Limits and potential of combined folding and docking

Motivation: In the last decade, de novo protein structure prediction accuracy for individual proteins has improved significantly by utilising deep learning (DL) methods for harvesting the co-evolution information from large multiple sequence alignments (MSAs). The same approach can, in principle, also be used to extract information about evolutionary-based contacts across protein-protein interfaces. However, most earlier studies have not used the latest DL methods for inter-chain contact distance prediction. This article introduces a fold-and-dock method based on predicted residue-residue distances with trRosetta. Results: The method can simultaneously predict the tertiary and quaternary structure of a protein pair, even when the structures of the monomers are not known.
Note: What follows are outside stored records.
(** ** The rule *)

Inductive verdict := InTarget | NotAncestor | Owner | NotOwner.

Definition verdict_text (pid : Z) (v : verdict) (caps : cstr) : cstr :=
  let shown := lit "    Capabilities: " ++ caps ++ [NEWLINE] in
  match v with
  | InTarget => in_target_text pid ++ shown
  | NotAncestor => not_ancestor_text pid
  | Owner => owner_text pid
  | NotOwner => not_owner_text pid ++ shown
  end.

(** The namespaces of a system that does not change meanwhile: what the files
    refer to, the parents that can be seen, types, owners and the status files
    of processes; and the descriptors and streams this process has open. *)
Class NsLaws (K : Type) {OS : NsOS K} := {
  ns_file : cstr -> ns_id;
  nstype : ns_id -> Z;
  owning : ns_id -> ns_id;
  parent : ns_id -> option ns_id;
  depth : ns_id -> nat;
  owner : ns_id -> Z;
  status_lines : cstr -> list cstr;
  fds : K -> gmap Z ns_id;
  streams : K -> gmap Z (list cstr);
  nl_depth n p : parent n = Some p -> (depth p < depth n)%nat;
  nl_nonneg k fd n : fds k !! fd = Some n -> 0 <= fd;
  nl_open k path k' r : os_open_file k path = (k', r) ->
    match r with inl _ => True | inr fd => fds k !! fd = None /\ fds k' = <[fd := ns_file path]> (fds k) end;
  nl_close k fd k' r : os_close_fd k fd = (k', r) ->
    match r with inl _ => True | inr _ => fds k' = delete fd (fds k) end;
  nl_fstat k fd k' r n : os_fstat k fd = (k', r) -> fds k !! fd = Some n ->
    match r with inl _ => True | inr id => id = n /\ fds k' = fds k end;
  nl_parent k fd k' r n : os_get_parent k fd = (k', r) -> fds k !! fd = Some n ->
    match r with
    | inl e => fds k' = fds k /\ (e = EPERM -> parent n = None)
    | inr fd' => exists p, parent n = Some p /\ fds k !! fd' = None /\ fds k' = <[fd' := p]> (fds k)
    end;
  nl_userns k fd k' r n : os_get_userns k fd = (k', r) -> fds k !! fd = Some n ->
    match r with inl _ => True | inr fd' => fds k !! fd' = None /\ fds k' = <[fd' := owning n]> (fds k) end;
  nl_nstype k fd k' r n : os_get_nstype k fd = (k', r) -> fds k !! fd = Some n ->
    match r with inl _ => True | inr t => t = nstype n /\ fds k' = fds k end;
  nl_owner k fd k' r n : os_get_owner_uid k fd = (k', r) -> fds k !! fd = Some n ->
    match r with inl _ => True | inr u => u = owner n /\ fds k' = fds k end;
  nl_fopen k path k' r : os_fopen_file k path = (k', r) ->
    match r with inl _ => True | inr fp => fds k' = fds k /\ streams k' !! fp = Some (status_lines path) end;
  nl_fgets k fp k' r l : os_fgets_line k fp = (k', r) -> streams k !! fp = Some l ->
    r = head l /\ fds k' = fds k /\ streams k' !! fp = Some (tail l);
  nl_fclose k fp k' r : os_fclose_file k fp = (k', r) -> fds k' = fds k;
  nl_status path t : t ∈ status_lines path -> strncmp_prefix (lit "Uid:") t = true -> is_Some (scan_uid t);
  nl_cap_get k pid k' r : os_cap_get_pid k pid = (k', r) -> fds k' = fds k;
  nl_cap_text k c k' r : os_cap_to_text k c = (k', r) -> fds k' = fds k
}.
The straightforward application of this method to a standard dataset for protein-protein docking yielded limited success. However, using alternative methods for generating MSAs allowed us to dock accurately significantly more proteins. We also introduced a novel scoring function, PconsDock, that accurately separates 98% of correctly and incorrectly folded and docked proteins. The average performance of the method is comparable to the use of traditional, template-based or ab initio shape-complementarity-only docking methods. Moreover, the results of conventional and fold-and-dock approaches are complementary, and thus a combined docking pipeline could increase overall docking success significantly. This methodology contributed to the best model for one of the CASP14 oligomeric targets, H1065.

Automated summary

The study introduces a fold-and-dock method utilizing deep learning for predicting protein-protein contact distances, which can simultaneously predict the tertiary and quaternary structure of a protein pair, outperforming traditional methods in terms of docking success rates.